When trying to decide whether or not to arrest an abortion protester, the relevant question is which kind of abortion protester this is. Even if the protester is quite rude, if he is not rude in a persistent way and to specific individuals, he is not guilty of harassment. It doesn’t particularly matter if he is standing two feet away or two thousand feet away, the same rules apply. People can harass one another over the phone or over the internet if they do so in a persistent, targeted way.

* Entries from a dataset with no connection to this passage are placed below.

(** * Engine API client (lib/ethclient/engineclient.go)

    A shallow embedding of the payload schema converter
    ([ConvertExecutableDataToRethPayloadV3], [copyTransactions],
    [copyWithdrawals]) and of the three Engine API calls
    ([NewPayloadV3], [ForkchoiceUpdatedV3], [GetPayloadV3]); then of the
    durations of the node configuration (e2e/app/reth/types.go) and of the
    deployment and the tests of the gas contracts (e2e/app/gaspump.go).

    Go slices and pointers are references into a store, and several of the
    properties below are about which storage a result shares with its
    input.  The store is therefore explicit: a heap of cells, addressed by
    allocation order, threaded through the converter by a small
    state-and-failure monad. *)

From Stdlib Require Import ZArith.
From Stdlib.Strings Require Import Byte.
From stdpp Require Import base option list strings gmap.

(** ** The store *)

Module Mem.

(** An address names one allocation (a backing array or a pointee). *)
Abbreviation loc := nat (only parsing).

(** A Go pointer: nil, or the address of its pointee. *)
Abbreviation ptr := (option nat) (only parsing).

(** A Go slice header: the backing array, the position of element 0 in
    it, and the length.  The capacity is left out, the client never reads
    it.  A possibly-nil slice is an [option slice], [None] being nil. *)
Record slice := Slice { s_arr : loc; s_off : nat; s_len : nat }.

(** types.Withdrawal of go-ethereum: four value fields. *)
Record Withdrawal := MkWithdrawal
  { Index : Z; Validator : Z; Address : Z; Amount : Z }.

Inductive cell :=
| CBytes (bs : list byte)             (* backing array of a []byte *)
| CSlices (ss : list (option slice))  (* backing array of a [][]byte *)
| CPtrs (ps : list ptr)               (* backing array of a []*Withdrawal *)
| CU64 (v : Z)                        (* pointee of a *uint64 *)
| CBig (v : Z)                        (* pointee of a *big.Int *)
| CWithdrawal (w : Withdrawal)        (* pointee of a *types.Withdrawal *)
| CWitness (w : list byte).           (* pointee of a *types.ExecutionWitness *)

(** Allocation appends: the next address is the length of the heap. *)
Abbreviation heap := (list cell) (only parsing).

(** Computations that read and write the heap and may get stuck (a nil
    dereference, an index out of range, a cell of the wrong kind). *)
Definition M (A : Type) := heap -> option (A * heap).

Definition ret {A} (x : A) : M A := fun h => Some (x, h).
Definition bind {A B} (c : M A) (k : A -> M B) : M B :=
  fun h => match c h with Some (x, h') => k x h' | None => None end.
Definition lift {A} (f : heap -> option A) : M A :=
  fun h => match f h with Some x => Some (x, h) | None => None end.

Definition alloc (c : cell) : M loc := fun h => Some (List.length h, h ++ [c]).
Definition store (a : loc) (c : cell) : M unit :=
  fun h => if decide (a < length h) then Some (tt, <[a := c]> h) else None.

(** *** Reading through a slice or a pointer *)

Definition window {A} (s : slice) (l : list A) : option (list A) :=
  if decide (s_off s + s_len s <= length l)
  then Some (take (s_len s) (drop (s_off s) l)) else None.

(** The elements of a []byte. *)
Definition read_bytes (h : heap) (s : slice) : option (list byte) :=
  match h !! s_arr s with Some (CBytes l) => window s l | _ => None end.

(** The elements (slice headers) of a [][]byte. *)
Definition read_slices (h : heap) (s : slice) : option (list (option slice)) :=
  match h !! s_arr s with Some (CSlices l) => window s l | _ => None end.

(** The elements (pointers) of a []*Withdrawal. *)
Definition read_ptrs (h : heap) (s : slice) : option (list ptr) :=
  match h !! s_arr s with Some (CPtrs l) => window s l | _ => None end.

Definition load_u64 (h : heap) (a : loc) : option Z :=
  match h !! a with Some (CU64 v) => Some v | _ => None end.
Definition load_big (h : heap) (a : loc) : option Z :=
  match h !! a with Some (CBig v) => Some v | _ => None end.

(** s[i] for a [][]byte, with Go's bounds check. *)
Definition index_slices (s : slice) (i : nat) : M (option slice) :=
  lift (fun h => if decide (i < s_len s)
                 then l ← read_slices h s; l !! i else None).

Since it is possible to protest within 35 feet of an abortion clinic without necessarily harassing someone and it is possible for a law enforcement officer to be able to objectively evaluate whether or not a protester is committing harassment, protests outside of abortion clinics should be permitted as a form of assembly. But this change in the law should have other consequences the court has not yet recognized–there are many other contexts in which we currently have protest buffer zones where they are not justified. The Supreme Court building itself, for instance, has a buffer zone, and throughout the United States, protesters are frequently confined to “free speech zones“, which minimize their reach and efficacy. We need to recognize that as long as a person is in a public space, it’s not about where you protest, it’s about how you protest. Whether you’re protesting for or against abortion or for or against any other cause in any other circumstance, that should be the case.